Gordon's first book, It Came From Memphis, "is a penetrating, bare knuckles portrait of a strange town in a fertile time, and the impact it had on American music." [8] Gordon's research "careens through the 1950s, ‘60s, and ‘70s, riding shotgun with the weirdoes, winos, and midget wrestlers responsible for rock and roll." [9]

In 2003, Gordon wrote the definitive biography of blues great Muddy Waters, the award-winning Can’t Be Satisfied: The Life and Times of Muddy Waters.[10]

In 2005, Gordon and Bruce Nemerov co-edited Lost Delta Found: Rediscovering the Fisk University-Library of Congress Coahoma County Study, 1941-1942. With Lost Delta Found, Publishers Weekly stated that "Gordon and Nemerov have rescued from oblivion an important study of black life in rural Mississippi." [11]

Gordon has also written two books about Elvis Presley in cooperation with the singer’s Graceland estate: Elvis: The King on the Road [12] and The Elvis Treasures. [13]

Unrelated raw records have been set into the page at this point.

Lemma discounted_base i l : line_discounted i l ->
  lt_Subtotal l -₆₄ lt_DiscountTotal l = lt_Subtotal l - lt_DiscountTotal l.
Proof. pose proof flow_MaxTotal. intros []. apply sub64_exact. in64. Qed.

Lemma region_tax_taxed rateBps cards items lines lines' : Forall2 line_discounted items lines ->
  region_tax rateBps cards lines = Ok lines' -> Forall2 (line_taxed false) items lines'.
Proof.
  intros Hl. revert lines'. induction Hl as [|i l items lines Hl _ IH]; intros lines'; cbn [region_tax].
  { intros [= <-]. constructor. }
  intros Hr. result_inv. subst lines'. constructor; [|by apply IH]. case_bool_decide.
  - injection E as <-. by apply discounted_taxed.
  - result_inv. subst a. apply taxOf_within in E1. rewrite (discounted_base i) in E1 by done. destruct Hl.
    split; cbn; lia || done.
Qed.

(** What a line's accepted answer is. *)
Record answer_fits (included : bool) (l : LineTotals) (a : taxResponseLine) : Prop := {
  af_tax : 0 <= trl_TaxAmount a <= lt_Subtotal l - lt_DiscountTotal l;
  af_base : included = true -> 0 <= trl_TaxableAmount a /\
    trl_TaxableAmount a + trl_TaxAmount a = lt_Subtotal l - lt_DiscountTotal l
}.

Lemma tax_line_check_None snapID k included i l a : line_discounted i l -> in_int64 (trl_TaxableAmount a) ->
  tax_line_check snapID k included l a = None -> answer_fits included l a.
Proof.
  pose proof flow_MaxTotal as HM. intros Hl Hty. unfold tax_line_check. rewrite (discounted_base i) by done. destruct Hl.
  case_bool_decide; cbn [negb]; [|done]. destruct (included && _) eqn:Ei; [done|]. destruct (negb included && _); [done|].
  destruct (Z.ltb_spec (trl_TaxAmount a) 0); [done|].
  destruct (Z.ltb_spec (lt_Subtotal l - lt_DiscountTotal l) (trl_TaxAmount a)); [done|]. cbn [orb]. intros _.
  split; [lia|]. intros ->. cbn [andb] in Ei. apply orb_false_iff in Ei as [E1%Z.ltb_ge E2%negb_false_iff%Z.eqb_eq].
  split; [done|]. unfold add64 in E2. destruct (decide (trl_TaxableAmount a + trl_TaxAmount a <= int64_max)).
  - by rewrite wrap64_id in E2 by in64.
  - exfalso. unfold wrap64 in E2. rewrite <- (Z.mod_add _ (-1)), Z.mod_small in E2 by in64. in64.
Qed.

Lemma tax_sum_fits snapID k included sum items lines answers s : Forall2 line_discounted items lines ->
  length answers = length lines -> Forall (fun a => in_int64 (trl_TaxableAmount a)) answers ->
  tax_sum snapID k included sum lines answers = Ok s -> Forall2 (answer_fits included) lines answers.
Proof.
  intros Hl. revert k sum answers. induction Hl as [|i l items lines Hl _ IH]; intros k sum [|a answers];
    cbn [tax_sum]; try discriminate 1.
  { constructor. }
  intros [= Hlen] [Ha Has]%Forall_cons Hr. result_inv. constructor; [by eapply tax_line_check_None|]. by eapply IH.
Qed.
Fixpoint drain_all (g : seeds) (waiting : list Backorder) : tx St (list (option err)) :=
  match waiting with
  | [] => mret []
  | claim :: waiting =>
      e ← drain (inner 0 g) claim (bo_LocationIDs claim);
      es ← drain_all (inner 1 g) waiting;
      mret (e :: es)
  end.

(** The settlement with the error of the drains; where the settlement itself fails, Go answers an
    empty one. *)
Definition SettleBackorder (g : seeds) (orderLineItemID : string) (bought window : Z) :
    tx St (Settlement * option err) :=
  tx_check (requireText "order_line_item_id" orderLineItemID) ;;
  tx_check (refuse (bought <=? 0) (Invalid CodeInvalidInput
    "a line bought a positive quantity: %d" [AInt bought])) ;;
  tx_check (refuse ((window <? 0) || (bought <? window)) (Invalid CodeInvalidInput
    "the units that will not leave are between 0 and the %d bought: %d" [AInt bought; AInt window])) ;;
  settled ← WithTx (
    claims ← tx_read (db_LockBackordersOfLine db orderLineItemID);
    settle_claims bought window claims (mkSettlement ∅ ∅) []);
  errs ← drain_all g settled.2;
  mret (settled.1, Join errs).

(** ** Supplier receipts: [supplier_receipt.go] *)

Record RecordSupplierReceiptInput := mkRecordSupplierReceiptInput {
  rr_InventoryItemID : string;
  rr_LocationID : string;
  rr_Quantity : Z;
  rr_ExpectedAt : moment;
  rr_Reference : string
}.

Definition RecordSupplierReceipt (g : seeds) (in_ : RecordSupplierReceiptInput) : tx St SupplierReceipt :=
  tx_check (requireIDs (rr_InventoryItemID in_) (rr_LocationID in_)) ;;
  tx_check (refuse (rr_Quantity in_ <=? 0) (Invalid CodeInvalidInput
    "a supplier receipt expects a positive quantity: %d" [AInt (rr_Quantity in_)])) ;;
  tx_check (refuse (bool_decide (rr_ExpectedAt in_ = zero_time)) (Invalid CodeInvalidInput
    "a supplier receipt names when its units are expected to be sellable" [])) ;;
  let reference := TrimSpace (rr_Reference in_) in
  tx_check (refuse (negb (bool_decide (rr_Reference in_ = EmptyString)) && bool_decide (reference = EmptyString))
    (Invalid CodeInvalidInput "a reference, when given, cannot be blank" [])) ;;
  tx_check (checkTextLen "reference" reference) ;;
  WithTx (
    requireOpenLocation (rr_LocationID in_) ;;
    tx_lock (db_LockInventoryItemShared db (rr_InventoryItemID in_)) ;;
    db_CreateSupplierReceipt db (mkSupplierReceipt (NewSupplierReceiptID (g [])) (rr_InventoryItemID in_) (rr_LocationID in_)
      (rr_Quantity in_) (rr_ExpectedAt in_) reference SupplierReceiptExpected 0 None None zero_time
      zero_time)).

Definition supplierReceiptOf (itemID receiptID : string) : tx St SupplierReceipt :=
  receipt ← tx_read (db_GetSupplierReceipt db receiptID);
  tx_check (refuse (negb (bool_decide (sr_InventoryItemID receipt = itemID)))
    (NotFound codeSupplierReceiptNotFound "item %s has no supplier receipt %s" [AStr itemID; AStr receiptID])) ;;
  mret receipt.

(** The level of an item at a location among its levels, the first where there are several. *)
Definition levelAt (itemID locationID : string) : tx St (option InventoryLevel) :=
  levels ← tx_read (db_ListInventoryLevels db itemID);
  mret (head (filter (fun l => lv_LocationID l = locationID) levels)).

(** The units of a receipt come in, at the level there is or at a new one. *)
Definition arrive (g : seeds) (itemID : string) (locked : SupplierReceipt) (quantity : Z)
    (current : option InventoryLevel) : tx St InventoryLevel :=
  match current with
  | Some level =>
      stocked ← tx_of (addQuantity (lv_StockedQuantity level) quantity);
      writeQuantities depth g level stocked (lv_ReservedQuantity level) MovementSupplierReceipt
        EmptyString (sr_ID locked) EmptyString
  | None => openLevel g itemID (sr_LocationID locked) quantity MovementSupplierReceipt (sr_ID locked)
  end.

(** The transaction of a receipt once its shelf is locked. *)
Definition receive_locked (g : seeds) (itemID receiptID : string) (quantity : Z)
    (current : option InventoryLevel) : tx St (SupplierReceipt * option InventoryLevel) :=
  locked ← tx_read (db_LockSupplierReceipt db receiptID);
  if negb (bool_decide (sr_Status locked = SupplierReceiptExpected)) then
    tx_check (receivedAlready locked quantity) ;;
    mret (locked, current)
  else
    after ← arrive g itemID locked quantity current;
    changed ← db_ReceiveSupplierReceipt db (sr_ID locked);
    tx_check (refuse (changed =? 0) (Internal CodeInconsistentState
      "supplier receipt %s was locked expected and could not be closed as received"
      [AStr (sr_ID locked)])) ;;
    out ← tx_read (db_GetSupplierReceipt db (sr_ID locked));
    mret (out, Some after).

Definition ReceiveSupplierReceipt (g : seeds) (itemID receiptID : string) (quantity : Z) :
    tx St (SupplierReceipt * option InventoryLevel) :=
  tx_check (requireText "inventory_item_id" itemID) ;;
  tx_check (requireText "receipt_id" receiptID) ;;
  tx_check (refuse (quantity <=? 0) (Invalid CodeInvalidInput
    "a receipt receives the positive quantity counted: %d" [AInt quantity])) ;;
  receipt ← supplierReceiptOf itemID receiptID;
  if negb (bool_decide (sr_Status receipt = SupplierReceiptExpected)) then
    tx_check (receivedAlready receipt quantity) ;;
    level ← levelAt (sr_InventoryItemID receipt) (sr_LocationID receipt);
    mret (receipt, level)
  else
    WithTx (
      requireOpenLocation (sr_LocationID receipt) ;;
      tx_lock (db_LockInventoryItem db itemID) ;;
      current ← tx_find (db_LockInventoryLevel db itemID (sr_LocationID receipt));
      receive_locked g itemID receiptID quantity current).

Definition CancelSupplierReceipt (itemID receiptID : string) : tx St SupplierReceipt :=
  tx_check (requireText "inventory_item_id" itemID) ;;
  tx_check (requireText "receipt_id" receiptID) ;;
  receipt ← supplierReceiptOf itemID receiptID;
  if negb (bool_decide (sr_Status receipt = SupplierReceiptExpected)) then
    tx_check (canceledAlready receipt) ;;
    mret receipt
  else
    WithTx (
      locked ← tx_read (db_LockSupplierReceipt db receiptID);
      if negb (bool_decide (sr_Status locked = SupplierReceiptExpected)) then
        tx_check (canceledAlready locked) ;;
        mret locked
      else
        changed ← db_CancelSupplierReceipt db (sr_ID locked);
        tx_check (refuse (changed =? 0) (Internal CodeInconsistentState
          "supplier receipt %s was locked expected and could not be canceled" [AStr (sr_ID locked)])) ;;
        tx_read (db_GetSupplierReceipt db (sr_ID locked))).

(** ** Locations and items: [service.go], [stock_item.go] *)

Record CreateStockLocationInput := mkCreateStockLocationInput {
  cs_Name : string;
  cs_Address1 : string;
  cs_Address2 : string;
  cs_City : string;
  cs_Province : string;
  cs_PostalCode : string;
  cs_CountryCode : string
}.

Definition CreateStockLocation (g : seeds) (in_ : CreateStockLocationInput) : tx St StockLocation :=
  let name := TrimSpace (cs_Name in_) in
  tx_check (requireText "name" name) ;;
  let country := ToUpper (TrimSpace (cs_CountryCode in_)) in
  tx_check (refuse (negb (bool_decide (country = EmptyString)) && negb (len country =? 2))
    (Invalid CodeInvalidInput "country_code has to be a two-letter ISO 3166-1 alpha-2 code: %q"
      [AStr (cs_CountryCode in_)])) ;;
  tx_check (checkTextLen "address_1" (cs_Address1 in_)) ;;
  tx_check (checkTextLen "address_2" (cs_Address2 in_)) ;;
  tx_check (checkTextLen "city" (cs_City in_)) ;;
  tx_check (checkTextLen "province" (cs_Province in_)) ;;
  tx_check (checkTextLen "postal_code" (cs_PostalCode in_)) ;;
  db_CreateStockLocation db (mkStockLocation (NewStockLocationID (g [])) name (TrimSpace (cs_Address1 in_))
    (TrimSpace (cs_Address2 in_)) (TrimSpace (cs_City in_)) (TrimSpace (cs_Province in_))
    (TrimSpace (cs_PostalCode in_)) country zero_time zero_time None).

Definition CloseStockLocation (id : string) : tx St StockLocation :=
  tx_check (requireText "id" id) ;;
  WithTx (
    location ← tx_read (db_LockStockLocation db id);
    if Closed location then mret location
    else
      held ← tx_read (db_StockHeldAtLocation db id);
      tx_check (refuse (0 <? held.1) (Conflict CodeLocationNotEmpty
        "the location still holds %d units, %d of them promised to a sale; move them or write them down first (%s)"
        [AInt held.1; AInt held.2; AStr id])) ;;
      active ← tx_read (db_CountActiveReservationsAtLocation db id);
      tx_check (refuse (0 <? active) (Conflict CodeLocationNotEmpty
        "the location cannot be closed: %d reservations are still active there; release or confirm them first (%s)"
        [AInt active; AStr id])) ;;
      expected ← tx_read (db_CountExpectedSupplierReceiptsAtLocation db id);
      tx_check (refuse (0 <? expected) (Conflict CodeLocationNotEmpty
        "the location cannot be closed: %d supplier receipts are still expected there; receive or cancel them first (%s)"
        [AInt expected; AStr id])) ;;
      db_CloseStockLocation db id).

Record CreateInventoryItemInput := mkCreateInventoryItemInput {
  ii_SKU : string;
  ii_Title : string;
  ii_Description : string;
  ii_RequiresShipping : option bool
}.

Definition CreateInventoryItem (g : seeds) (in_ : CreateInventoryItemInput) : tx St InventoryItem :=
  let sku := TrimSpace (ii_SKU in_) in
  tx_check (requireText "sku" sku) ;;
  tx_check (checkTextLen "title" (ii_Title in_)) ;;
  tx_check (checkTextLen "description" (ii_Description in_)) ;;
  db_CreateInventoryItem db (mkInventoryItem (NewInventoryItemID (g [])) sku (TrimSpace (ii_Title in_))
    (TrimSpace (ii_Description in_)) (default true (ii_RequiresShipping in_)) zero_time zero_time).

Definition CreateItemForStock (g : seeds) (sku title : string) : tx St string :=
  item ← CreateInventoryItem g (mkCreateInventoryItemInput sku title EmptyString None);
  mret (it_ID item).

Definition DeleteInventoryItem (id : string) : tx St unit :=
  tx_check (requireText "id" id) ;;
  WithTx (
    tx_lock (db_LockInventoryItem db id) ;;
    active ← tx_read (db_CountActiveReservations db id);
    tx_check (refuse (0 <? active) (Conflict CodeItemHasReservations
      "the item cannot be deleted: it has %d active reservations (%s)" [AInt active; AStr id])) ;;
    owed ← tx_read (db_CountWaitingBackorders db id);
    tx_check (refuse (0 <? owed) (Conflict CodeItemOwesOrders
      "the item cannot be deleted: %d orders still wait for its units (%s)" [AInt owed; AStr id])) ;;
    expected ← tx_read (db_CountExpectedSupplierReceipts db id);
    tx_check (refuse (0 <? expected) (Conflict CodeItemExpectsUnits
      "the item cannot be deleted: %d supplier receipts are still expected for it; receive or cancel them first (%s)"
      [AInt expected; AStr id])) ;;
    tx_do (db_SoftDeleteInventoryLevelsByItem db id) ;;
    tx_do (db_SoftDeleteInventoryItem db id)).
(* ===== verification/InventoryKept.v ===== *)
(** * Every move keeps the stock sound

    The moves that touch no level first, then those that change one and the physical count. Promises and
    claims are in InventoryPromises. *)
From S2P Require Import Prelude GoText Errors Identifiers Database InventoryModels InventoryMoves.

(** ** Moves that touch neither a level, nor a promise, nor the ledger *)

Record claims_ok (w : Warehouse) : Prop := {
  cl_rows k b : wh_backorders w !! k = Some b -> backorder_ok w k b;
  cl_lines k k' b b' : wh_backorders w !! k = Some b -> wh_backorders w !! k' = Some b' ->
    bo_OrderLineItemID b = bo_OrderLineItemID b' -> bo_InventoryItemID b = bo_InventoryItemID b' -> k = k';
  cl_fills k k' b b' : wh_backorders w !! k = Some b -> wh_backorders w !! k' = Some b' ->
    bo_Status b = BackorderFilled -> bo_Status b' = BackorderFilled ->
    bo_ReservationID b = bo_ReservationID b' -> k = k'
}.

Definition receipts_ok (w : Warehouse) : Prop := forall k r, wh_receipts w !! k = Some r -> receipt_ok w k r.

Definition closures_ok (w : Warehouse) : Prop :=
  forall k l, wh_locations w !! k = Some l -> Closed l = true -> vacant w k.

Section Parts.
Context (w : Warehouse) (Hw : sound w).

Lemma claims_grow w' : grows w w' -> wh_backorders w' = wh_backorders w -> claims_ok w'.
Proof.
  intros Hg E. split; rewrite E.
  - intros k b Hb. by apply (backorder_grows w w' Hg), (so_backorders _ Hw).
  - apply (so_lines _ Hw).
  - apply (so_fills _ Hw).
Qed.

Lemma receipts_grow w' ms : grows w w' -> wh_receipts w' = wh_receipts w ->
  wh_movements w' = wh_movements w ++ ms -> Forall (fun m => mv_Reason m <> MovementSupplierReceipt) ms ->
  receipts_ok w'.
Proof.
  intros Hg E Em Hms k r Hr. rewrite E in Hr. apply (receipt_grows w w' Hg ms); [done| |by apply (so_receipts _ Hw)].
  eapply Forall_impl; [exact Hms|]. by intros m Hm [? _].
Qed.

Lemma closures_same w' : wh_locations w' = wh_locations w -> wh_levels w' = wh_levels w ->
  wh_reservations w' = wh_reservations w -> wh_receipts w' = wh_receipts w -> closures_ok w'.
Proof.
  intros El Ev Er Ec k l. rewrite El. intros Hl Hc. destruct (so_closed _ Hw k l Hl Hc) as [H1 H2 H3].
  split; rewrite ?Ev, ?Er, ?Ec; done.
Qed.

Lemma vacant_same w' k : wh_levels w' = wh_levels w -> wh_reservations w' = wh_reservations w ->
  wh_receipts w' = wh_receipts w -> vacant w k -> vacant w' k.
Proof. intros Ev Er Ec [H1 H2 H3]. split; rewrite ?Ev, ?Er, ?Ec; done. Qed.

Lemma quiet_sound w' : grows w w' -> wh_levels w' = wh_levels w -> wh_reservations w' = wh_reservations w ->
  wh_movements w' = wh_movements w -> (forall k, is_Some (wh_locations w !! k) -> is_Some (wh_locations w' !! k)) ->
  claims_ok w' -> receipts_ok w' -> closures_ok w' ->
  (forall k, is_Some (wh_items w' !! k) -> k ∉ wh_retired w') -> sound w'.
Proof.
  intros Hg Ev Er Em El [? ? ?] Hc Hcl Hret. split; try done; rewrite ?Ev, ?Er, ?Em.
  - intros k l Hk. destruct (so_levels _ Hw k l Hk) as [? ? ? ? ? ?].
    split; rewrite ?Er, ?Em; try done; [by apply (gr_items _ _ Hg)|by apply El].
  - apply (so_shelves _ Hw).
  - intros k r Hr. apply (reservation_grows w w' Hg []); [by rewrite app_nil_r|constructor|by apply (so_reservations _ Hw)].
  - apply (so_ledger _ Hw).
  - intros m Hm. by apply (movement_grows w w' Hg), (so_movements _ Hw).
Qed.

Lemma grows_quiet w' : (forall i, is_Some (wh_items w !! i) -> is_Some (wh_items w' !! i)) ->
  (forall i, is_Some (wh_items w' !! i) -> i ∈ wh_retired w -> is_Some (wh_items w !! i)) ->
  wh_retired w' = wh_retired w -> wh_levels w' = wh_levels w -> wh_reservations w' = wh_reservations w ->
  (forall k, is_Some (wh_receipts w !! k) -> is_Some (wh_receipts w' !! k)) -> grows w w'.
Proof.
  intros Hi Hf Hr Hl Hrs Hc. split; try done; rewrite ?Hrs; try done.
  intros item location. unfold has_level. by rewrite Hl.
Qed.

Lemma location_sound l : wh_locations w !! sl_ID l = None -> Closed l = false ->
  sound (on_locations <[sl_ID l := l]> w).
Proof.
  intros Hn Ho. assert (grows w (on_locations <[sl_ID l := l]> w)) as Hg by by apply grows_quiet.
  apply quiet_sound; try done; cbn.
  - intros k Hk. destruct (decide (k = sl_ID l)) as [->|Hne]; [by rewrite lookup_insert_eq|by rewrite lookup_insert_ne].
  - by apply claims_grow.
  - apply (receipts_grow _ []); [done..|by rewrite app_nil_r|constructor].
  - intros k l0; cbn; intros [[<- <-]|[Hne Hk]]%lookup_insert_Some Hc; [congruence|].
    apply vacant_same; try done. by apply (so_closed _ Hw k l0).
  - apply (so_retired _ Hw).
Qed.

Lemma close_sound id l t : wh_locations w !! id = Some l -> vacant w id ->
  sound (on_locations <[id := closed_location t l]> w).
Proof.
  intros Hl Hv. assert (grows w (on_locations <[id := closed_location t l]> w)) as Hg by by apply grows_quiet.
  apply quiet_sound; try done; cbn.
  - intros k Hk. destruct (decide (k = id)) as [->|Hne]; [by rewrite lookup_insert_eq|by rewrite lookup_insert_ne].
  - by apply claims_grow.
  - apply (receipts_grow _ []); [done..|by rewrite app_nil_r|constructor].
  - intros k l0; cbn; intros [[<- <-]|[Hne Hk]]%lookup_insert_Some Hc; [by apply vacant_same|].
    apply vacant_same; try done. by apply (so_closed _ Hw k l0).
  - apply (so_retired _ Hw).
Qed.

Gordon's latest book, Respect Yourself: Stax Records and the Soul Explosion sets the story of America’s premier soul music company against Memphis’s history of racism and segregation. The book has gone into four hardback printings and received accolades from the Wall Street Journal, the New York Times, and Rolling Stone. Neil Spencer of The Guardian noted Gordon's ability to "[write] with infectious brio and devotion, drawing on a mass of interviews for what is an engrossing, sometimes salutary narrative." [14]

Awards/nominations

Work Award Result
Al Green Anthology (box set) 1997 Grammy Award Nominated
The Road To Memphis (Martin Scorsese Presents the Blues: A Musical Journey) 2003 Grammy Award Nominated
Muddy Waters: Can't Be Satisfied 2004 Grammy Award Nominated
Respect Yourself: The Stax Records Story 2009 Grammy Award Nominated
Johnny Cash's America 2010 Grammy Award Nominated
Keep an Eye on the Sky 2011 Grammy Award Won

[15]

Music videos

Gordon has directed a number of music videos for artists including Cat Power, Tav Falco's Panther Burns, Flat Duo Jets, Big Ass Truck, and Mojo Nixon.